Federal Judge Was Misled By FBI, Report Finds

(PresidentialHill.com)- A federal judge was misled by the FBI and U.S. Attorney General’s office before signing off on a search warrant that led to the seizure of more than $86 million, according to Breitbart.

The FBI allegedly suspected criminal activity at U.S. Private Vaults, a store in Beverly Hills that has more than 1,000 private safe-deposit boxes, because patrons would arrive in cars with out-of-state plates. An investigation was opened by the FBI after law enforcement and federal agents reportedly saw drug dealers and buyers walking in and out of the store.

FBI agent Lynne Zellhart wrote that those who are anonymously storing their wealth are trying to hide from the DEA, IRS or other creditors. But the reason for their suspicion was not backed by any evidence. The FBI then misled the United States Magistrate Judge Steve Kim when they did the opposite of what the affidavit read and what the judge explicitly gave them permission to do.

According to assistant U.S. attorney Andrew Brown, the warrant was for the seizure of the nests of the boxes, not the contents. Judge Kim then explicitly wrote in the warrant, “This warrant does not authorize a criminal search or seizure of the contents of the safety deposit boxes.”

Unsealed records show that the FBI planned to seize the contents of the boxes the entire time. As the Los Angeles Times writes,

“By the time Kim got the warrant request, the FBI had been preparing an enormous forfeiture operation for at least six months, according to Jessie Murray, the chief of the FBI’s asset forfeiture unit in Los Angeles.

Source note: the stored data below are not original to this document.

(** * Flames.Blue API

    A shallow embedding of [main.py] (the FastAPI application: helpers,
    request schemas and route handlers) and of the [Product] schema of
    [schemas.py], over a small model of the document store the handlers
    talk to, followed by the properties of the handlers.

    Conventions of the embedding:
    - a Python [dict] with string keys is a [gmap string value]; equality
      of dicts does not depend on insertion order, and neither does
      equality of maps;
    - a Python [float] is a binary64 [float]; an [int] is a [Z];
    - a Python [str] is held in UTF-8, one [ascii] per byte; where the
      program counts characters, the embedding counts UTF-8 sequences;
    - the global [db] handle is an [option Database]; it is threaded
      through the handlers by the monad [M], which also carries raised
      exceptions;
    - what the Python runtime and the store engine compute outside of
      this repository and is not fixed here ([repr] of composite values,
      the regular-expression engine) is the class [Runtime]. *)

From Stdlib Require Import ZArith String Ascii List Floats.
From stdpp Require Import gmap strings list fin_maps.

(** ** bson.ObjectId *)

Module Bson.

#[global] Instance byte_eq_dec : EqDecision Byte.byte := Byte.byte_eq_dec.
(** X19.  Three ways in which a [loan_products] row fails.  A flat default
    rate that is present but null is a type error (the default 0 only
    stands in for a missing column).  With the six numbers read, a term of
    -1 next to a rate that is not zero divides by zero.  And with rates
    and terms in order, a row without the column of the processing
    strategy is a key error. *)
Theorem loan_products_failures (row_data : dict) :
  (row_data !! "flat_default_interest_rate" = Some VNone ->
   process_loan_products row_data = Raise TypeError) /\
  (forall fd fmin fmax nd nmin nmax,
     float (get_or row_data "flat_default_interest_rate" (VInt 0)) = Ok fd ->
     float (get_or row_data "flat_minimum_interest_rate" (VInt 0)) = Ok fmin ->
     float (get_or row_data "flat_maximum_interest_rate" (VInt 0)) = Ok fmax ->
     int (get_or row_data "default_loan_term" (VInt 12)) = Ok nd ->
     int (get_or row_data "minimum_loan_term" (VInt 12)) = Ok nmin ->
     int (get_or row_data "maximum_loan_term" (VInt 12)) = Ok nmax ->
     (~ (fd == 0)%Q -> nd = -1 -> process_loan_products row_data = Raise ZeroDivisionError) /\
     ((~ (fd == 0)%Q -> nd <> -1) -> (~ (fmin == 0)%Q -> nmin <> -1) ->
      (~ (fmax == 0)%Q -> nmax <> -1) ->
      row_data !! "loan_transaction_processing_strategy_id" = None ->
      process_loan_products row_data
      = Raise (KeyError "loan_transaction_processing_strategy_id"))).
Proof.
  split.
  - intros Hv. unfold process_loan_products, get_or.
    rewrite !lookup_insert_ne by done. rewrite Hv. reflexivity.
  - intros fd fmin fmax nd nmin nmax Fd Fmin Fmax Nd Nmin Nmax.
    unfold process_loan_products. unfold get_or in *.
    rewrite !lookup_insert_ne by done.
    rewrite Fd, Fmin, Fmax, Nd, Nmin, Nmax. simpl bind. split.
    + intros NZ ->.
      destruct (Qeq_bool fd 0) eqn:E; [apply Qeq_bool_iff in E; contradiction|].
      reflexivity.
    + intros Hd Hmin Hmax Hs.
      rewrite (rate_of_flat fd nd Hd), (rate_of_flat fmin nmin Hmin),
        (rate_of_flat fmax nmax Hmax).
      simpl bind. unfold item. rewrite !lookup_insert_ne by done. rewrite Hs. reflexivity.
Qed.
(* ===================================================================== *)
(** ** The face extractor *)
(* ===================================================================== *)

(** The bounding box [(x1, y1, x2, y2)] of a detected face, as the extractor
    unpacks it ([x1, y1, x2, y2 = bbox[0], bbox[1], bbox[2], bbox[3]]). *)
Record BBox : Type := mkBBox { bx1 : float; by1 : float; bx2 : float; by2 : float }.

(** A face returned by the model; [embedding] is [None] when the model
    attached none. *)
Record Face : Type := mkFace { bbox : BBox; embedding : option vector }.

(** What the repository takes from outside: the image codec behind
    [base64_to_image], the model call [self.app.get], the slice
    [image[y1:y2, x1:x2]] of the integer-cast box, [face_img.shape], and
    the dtype in which numpy evaluates an operation between the scalar of
    a dot product of two embeddings and a Python float: [Float32] for the
    [float32] embeddings of the face model under numpy 2, [Float64] for
    embeddings of [float64] and under numpy 1, which promotes such a pair
    of scalars to [float64]. *)
Class Backend : Type := {
  image : Type;
  base64_to_image : string → py image;
  app_get : image → py (list Face);
  crop : image → BBox → image;
  shape : image → list nat;
  scalar_dtype : Dtype
}.

(** The key of the selection, [lambda x: x.bbox[2] * x.bbox[3]]. *)
Definition face_key (x : Face) : float := F64.mul (bx2 (bbox x)) (by2 (bbox x)).

(** The face kept by the extractor:
    [max(faces, key=lambda x: x.bbox[2] * x.bbox[3])]. *)
Definition selected_face (faces : list Face) : option Face := py_max_by face_key faces.

(** [InsightFaceRecognition.detect_and_extract_face]: the pair
    [(face_img, embedding)], [(None, None)] without a face or on any error. *)
Definition detect_and_extract_face `{Backend} (img : image)
    : option image * option vector :=
  match app_get img with
  | Raise _ => (None, None)
  | Return faces =>
      match selected_face faces with
      | None => (None, None)
      | Some face => (Some (crop img (bbox face)), embedding face)
      end
  end.

(** The area of a box in the specification's words: width times height,
    [(x2 - x1) * (y2 - y1)]. *)
Definition spec_bbox_area (b : BBox) : float :=
  F64.mul (F64.sub (bx2 b) (bx1 b)) (F64.sub (by2 b) (by1 b)).

(* ===================================================================== *)
(** ** The store and its snapshot *)
(* ===================================================================== *)

(** An entry of [user_faces]. *)
Record FaceInfo `{Backend} : Type := mkFaceInfo {
  face_image : image;
  created_at : string;
  image_size : list nat
}.

(** The dictionary pickled into [user_data.pkl]; a field is [None] when the
    key is missing from it. *)
Record Pickle `{Backend} : Type := mkPickle {
  pk_embeddings : option (gmap string vector);
  pk_faces : option (gmap string FaceInfo)
}.

(** The file [user_data.pkl]: absent, not loadable (truncated by a failed
    dump, or not a pickled dictionary), or a pickled dictionary. What
    [pickle.load] returns is what [pickle.dump] was given: the file is
    modelled by the dictionary it holds. *)
Inductive File `{Backend} : Type :=
  | Missing
  | Unreadable
  | Pickled (data : Pickle).

(** The instance of [InsightFaceRecognition] together with the file it
    mirrors itself to. *)
Record State `{Backend} : Type := mkState {
  user_embeddings : gmap string vector;
  user_faces : gmap string FaceInfo;
  user_data_pkl : File
}.

(** What a write of the snapshot meets. *)
Inductive WriteOutcome : Type :=
  | WriteOk          (* the dump completes *)
  | OpenFails        (* [open] raises: the file is left as it was *)
  | DumpFails.       (* [pickle.dump] raises after the file was truncated *)

(** The outside world during one call: the clock behind
    [np.datetime64('now')] and the fate of a write. *)
Record World : Type := mkWorld { now : string; write : WriteOutcome }.

(** [load_user_data]. *)
Definition load_user_data `{Backend} (st : State) : State :=
  match user_data_pkl st with
  | Missing => st
  | Unreadable => st
  | Pickled data =>
      {| user_embeddings := default ∅ (pk_embeddings data);
         user_faces := default ∅ (pk_faces data);
         user_data_pkl := user_data_pkl st |}
  end.

(** [save_user_data]: a failure is logged and nothing else. *)
Definition save_user_data `{Backend} (w : World) (st : State) : State :=
  let data := {| pk_embeddings := Some (user_embeddings st);
                 pk_faces := Some (user_faces st) |} in
  match write w with
  | WriteOk => {| user_embeddings := user_embeddings st;
                  user_faces := user_faces st;
                  user_data_pkl := Pickled data |}
  | OpenFails => st
  | DumpFails => {| user_embeddings := user_embeddings st;
                    user_faces := user_faces st;
                    user_data_pkl := Unreadable |}
  end.

(** [__init__] once the model is prepared: two empty dictionaries, then
    [load_user_data]. *)
Definition init `{Backend} (disk : File) : State :=
  load_user_data {| user_embeddings := ∅; user_faces := ∅; user_data_pkl := disk |}.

“In the summer of 2020, she testified, Matthew Moon, then one of the highest-ranking FBI agents in Los Angeles, asked her if her team “was capable of handling a possible large-scale seizure” of safe-deposit boxes at U.S. Private Vaults.”

The FBI has reportedly kept over $86 million in cash, rare coins, gold, silver, and luxury jewelry items, while maintaining that they did not mislead the judge or his search warrant limits.

Federal prosecutors also claim that the FBI did not have to tell the judge “how later actions, such as criminal investigations against boxholders or forfeiture of box contents, would play out.”

A class-action lawsuit has now been filed by box holders against the FBI, alleging that the federal agency violated their constitutional rights.
“The government did not know what was in those boxes, who owned them, or what, if anything, those people had done,” wrote a lawyer representing the nearly 400 box holders in the lawsuit. “That’s why the warrant application did not even attempt to argue there was probable cause to seize and forfeit box renters’ property.”

The FBI reportedly posted a sign on the store front encouraging customers to come in and reclaim their items, but according to one customer trying to do so, the FBI proceeded to investigate them. The U.S. Attorney’s office did not prosecute the company’s owners but ordered the business to pay a $1.1 million fine, with which prosecutors admit they have no means to pay it.